= ACTIVITY =
Restate the listing below word for word.

**** MATERIAL TO PROCESS

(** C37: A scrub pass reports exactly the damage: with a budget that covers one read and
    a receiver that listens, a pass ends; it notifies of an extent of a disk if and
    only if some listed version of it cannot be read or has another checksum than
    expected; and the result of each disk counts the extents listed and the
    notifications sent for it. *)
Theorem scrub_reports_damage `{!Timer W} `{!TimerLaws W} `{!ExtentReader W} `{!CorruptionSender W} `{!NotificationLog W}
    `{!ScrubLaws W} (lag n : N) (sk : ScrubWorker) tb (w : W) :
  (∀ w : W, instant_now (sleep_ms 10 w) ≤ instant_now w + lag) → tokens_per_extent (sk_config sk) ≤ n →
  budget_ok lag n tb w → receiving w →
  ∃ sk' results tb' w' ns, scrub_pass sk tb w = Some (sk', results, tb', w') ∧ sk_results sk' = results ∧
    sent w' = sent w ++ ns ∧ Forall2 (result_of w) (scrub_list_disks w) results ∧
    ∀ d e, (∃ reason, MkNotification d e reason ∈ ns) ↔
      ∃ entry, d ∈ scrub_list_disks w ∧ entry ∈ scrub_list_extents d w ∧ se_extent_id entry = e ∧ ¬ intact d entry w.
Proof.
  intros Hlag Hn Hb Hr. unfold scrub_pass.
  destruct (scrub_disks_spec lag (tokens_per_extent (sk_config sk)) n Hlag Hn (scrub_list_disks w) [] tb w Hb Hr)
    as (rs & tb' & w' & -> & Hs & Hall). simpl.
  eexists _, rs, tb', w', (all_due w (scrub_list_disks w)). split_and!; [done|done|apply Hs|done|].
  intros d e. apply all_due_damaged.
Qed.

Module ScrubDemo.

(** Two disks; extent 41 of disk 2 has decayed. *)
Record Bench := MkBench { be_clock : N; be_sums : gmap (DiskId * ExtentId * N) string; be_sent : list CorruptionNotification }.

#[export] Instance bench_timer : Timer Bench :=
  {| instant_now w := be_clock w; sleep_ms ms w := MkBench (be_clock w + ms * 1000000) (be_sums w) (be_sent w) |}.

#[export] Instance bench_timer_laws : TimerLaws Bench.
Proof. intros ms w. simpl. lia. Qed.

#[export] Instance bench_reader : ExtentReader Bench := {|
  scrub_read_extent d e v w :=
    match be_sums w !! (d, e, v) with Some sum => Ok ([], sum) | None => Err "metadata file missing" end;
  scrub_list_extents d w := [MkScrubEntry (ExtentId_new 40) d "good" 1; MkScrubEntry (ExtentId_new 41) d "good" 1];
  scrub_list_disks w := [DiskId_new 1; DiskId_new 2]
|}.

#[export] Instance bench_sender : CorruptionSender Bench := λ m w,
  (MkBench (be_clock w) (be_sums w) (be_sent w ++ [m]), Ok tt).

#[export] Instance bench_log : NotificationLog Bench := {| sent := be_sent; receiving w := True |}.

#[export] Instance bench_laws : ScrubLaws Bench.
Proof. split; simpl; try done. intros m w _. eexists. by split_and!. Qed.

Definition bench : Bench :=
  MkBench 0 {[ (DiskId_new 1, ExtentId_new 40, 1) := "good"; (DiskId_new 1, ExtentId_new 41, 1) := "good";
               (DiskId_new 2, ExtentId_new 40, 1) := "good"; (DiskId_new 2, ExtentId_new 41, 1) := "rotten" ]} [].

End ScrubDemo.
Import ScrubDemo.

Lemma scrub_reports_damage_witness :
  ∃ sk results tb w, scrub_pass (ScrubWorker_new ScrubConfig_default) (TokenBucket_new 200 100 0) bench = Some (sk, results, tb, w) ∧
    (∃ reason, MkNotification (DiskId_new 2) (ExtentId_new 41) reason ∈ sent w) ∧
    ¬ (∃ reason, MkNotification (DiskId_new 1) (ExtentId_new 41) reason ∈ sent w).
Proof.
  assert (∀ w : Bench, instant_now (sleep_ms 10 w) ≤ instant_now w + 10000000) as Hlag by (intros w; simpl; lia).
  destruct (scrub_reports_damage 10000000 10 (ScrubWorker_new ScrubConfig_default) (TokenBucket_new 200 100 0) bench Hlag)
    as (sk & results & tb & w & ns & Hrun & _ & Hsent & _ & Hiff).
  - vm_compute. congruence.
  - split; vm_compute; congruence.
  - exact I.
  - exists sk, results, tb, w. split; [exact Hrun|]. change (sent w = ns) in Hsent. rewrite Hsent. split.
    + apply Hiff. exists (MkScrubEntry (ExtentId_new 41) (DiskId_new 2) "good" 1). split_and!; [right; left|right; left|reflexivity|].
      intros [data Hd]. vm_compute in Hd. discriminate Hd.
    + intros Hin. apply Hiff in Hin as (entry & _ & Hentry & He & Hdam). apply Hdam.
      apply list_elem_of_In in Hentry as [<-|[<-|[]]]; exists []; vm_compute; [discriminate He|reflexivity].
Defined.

********

= RESPONSE TO THE EXERCISE =
(** C37: A scrub pass reports exactly the damage: with a budget that covers one read and
    a receiver that listens, a pass ends; it notifies of an extent of a disk if and
    only if some listed version of it cannot be read or has another checksum than
    expected; and the result of each disk counts the extents listed and the
    notifications sent for it. *)
Theorem scrub_reports_damage `{!Timer W} `{!TimerLaws W} `{!ExtentReader W} `{!CorruptionSender W} `{!NotificationLog W}
    `{!ScrubLaws W} (lag n : N) (sk : ScrubWorker) tb (w : W) :
  (∀ w : W, instant_now (sleep_ms 10 w) ≤ instant_now w + lag) → tokens_per_extent (sk_config sk) ≤ n →
  budget_ok lag n tb w → receiving w →
  ∃ sk' results tb' w' ns, scrub_pass sk tb w = Some (sk', results, tb', w') ∧ sk_results sk' = results ∧
    sent w' = sent w ++ ns ∧ Forall2 (result_of w) (scrub_list_disks w) results ∧
    ∀ d e, (∃ reason, MkNotification d e reason ∈ ns) ↔
      ∃ entry, d ∈ scrub_list_disks w ∧ entry ∈ scrub_list_extents d w ∧ se_extent_id entry = e ∧ ¬ intact d entry w.
Proof.
  intros Hlag Hn Hb Hr. unfold scrub_pass.
  destruct (scrub_disks_spec lag (tokens_per_extent (sk_config sk)) n Hlag Hn (scrub_list_disks w) [] tb w Hb Hr)
    as (rs & tb' & w' & -> & Hs & Hall). simpl.
  eexists _, rs, tb', w', (all_due w (scrub_list_disks w)). split_and!; [done|done|apply Hs|done|].
  intros d e. apply all_due_damaged.
Qed.

Module ScrubDemo.

(** Two disks; extent 41 of disk 2 has decayed. *)
Record Bench := MkBench { be_clock : N; be_sums : gmap (DiskId * ExtentId * N) string; be_sent : list CorruptionNotification }.

#[export] Instance bench_timer : Timer Bench :=
  {| instant_now w := be_clock w; sleep_ms ms w := MkBench (be_clock w + ms * 1000000) (be_sums w) (be_sent w) |}.

#[export] Instance bench_timer_laws : TimerLaws Bench.
Proof. intros ms w. simpl. lia. Qed.

#[export] Instance bench_reader : ExtentReader Bench := {|
  scrub_read_extent d e v w :=
    match be_sums w !! (d, e, v) with Some sum => Ok ([], sum) | None => Err "metadata file missing" end;
  scrub_list_extents d w := [MkScrubEntry (ExtentId_new 40) d "good" 1; MkScrubEntry (ExtentId_new 41) d "good" 1];
  scrub_list_disks w := [DiskId_new 1; DiskId_new 2]
|}.

#[export] Instance bench_sender : CorruptionSender Bench := λ m w,
  (MkBench (be_clock w) (be_sums w) (be_sent w ++ [m]), Ok tt).

#[export] Instance bench_log : NotificationLog Bench := {| sent := be_sent; receiving w := True |}.

#[export] Instance bench_laws : ScrubLaws Bench.
Proof. split; simpl; try done. intros m w _. eexists. by split_and!. Qed.

Definition bench : Bench :=
  MkBench 0 {[ (DiskId_new 1, ExtentId_new 40, 1) := "good"; (DiskId_new 1, ExtentId_new 41, 1) := "good";
               (DiskId_new 2, ExtentId_new 40, 1) := "good"; (DiskId_new 2, ExtentId_new 41, 1) := "rotten" ]} [].

End ScrubDemo.
Import ScrubDemo.

Lemma scrub_reports_damage_witness :
  ∃ sk results tb w, scrub_pass (ScrubWorker_new ScrubConfig_default) (TokenBucket_new 200 100 0) bench = Some (sk, results, tb, w) ∧
    (∃ reason, MkNotification (DiskId_new 2) (ExtentId_new 41) reason ∈ sent w) ∧
    ¬ (∃ reason, MkNotification (DiskId_new 1) (ExtentId_new 41) reason ∈ sent w).
Proof.
  assert (∀ w : Bench, instant_now (sleep_ms 10 w) ≤ instant_now w + 10000000) as Hlag by (intros w; simpl; lia).
  destruct (scrub_reports_damage 10000000 10 (ScrubWorker_new ScrubConfig_default) (TokenBucket_new 200 100 0) bench Hlag)
    as (sk & results & tb & w & ns & Hrun & _ & Hsent & _ & Hiff).
  - vm_compute. congruence.
  - split; vm_compute; congruence.
  - exact I.
  - exists sk, results, tb, w. split; [exact Hrun|]. change (sent w = ns) in Hsent. rewrite Hsent. split.
    + apply Hiff. exists (MkScrubEntry (ExtentId_new 41) (DiskId_new 2) "good" 1). split_and!; [right; left|right; left|reflexivity|].
      intros [data Hd]. vm_compute in Hd. discriminate Hd.
    + intros Hin. apply Hiff in Hin as (entry & _ & Hentry & He & Hdam). apply Hdam.
      apply list_elem_of_In in Hentry as [<-|[<-|[]]]; exists []; vm_compute; [discriminate He|reflexivity].
Defined.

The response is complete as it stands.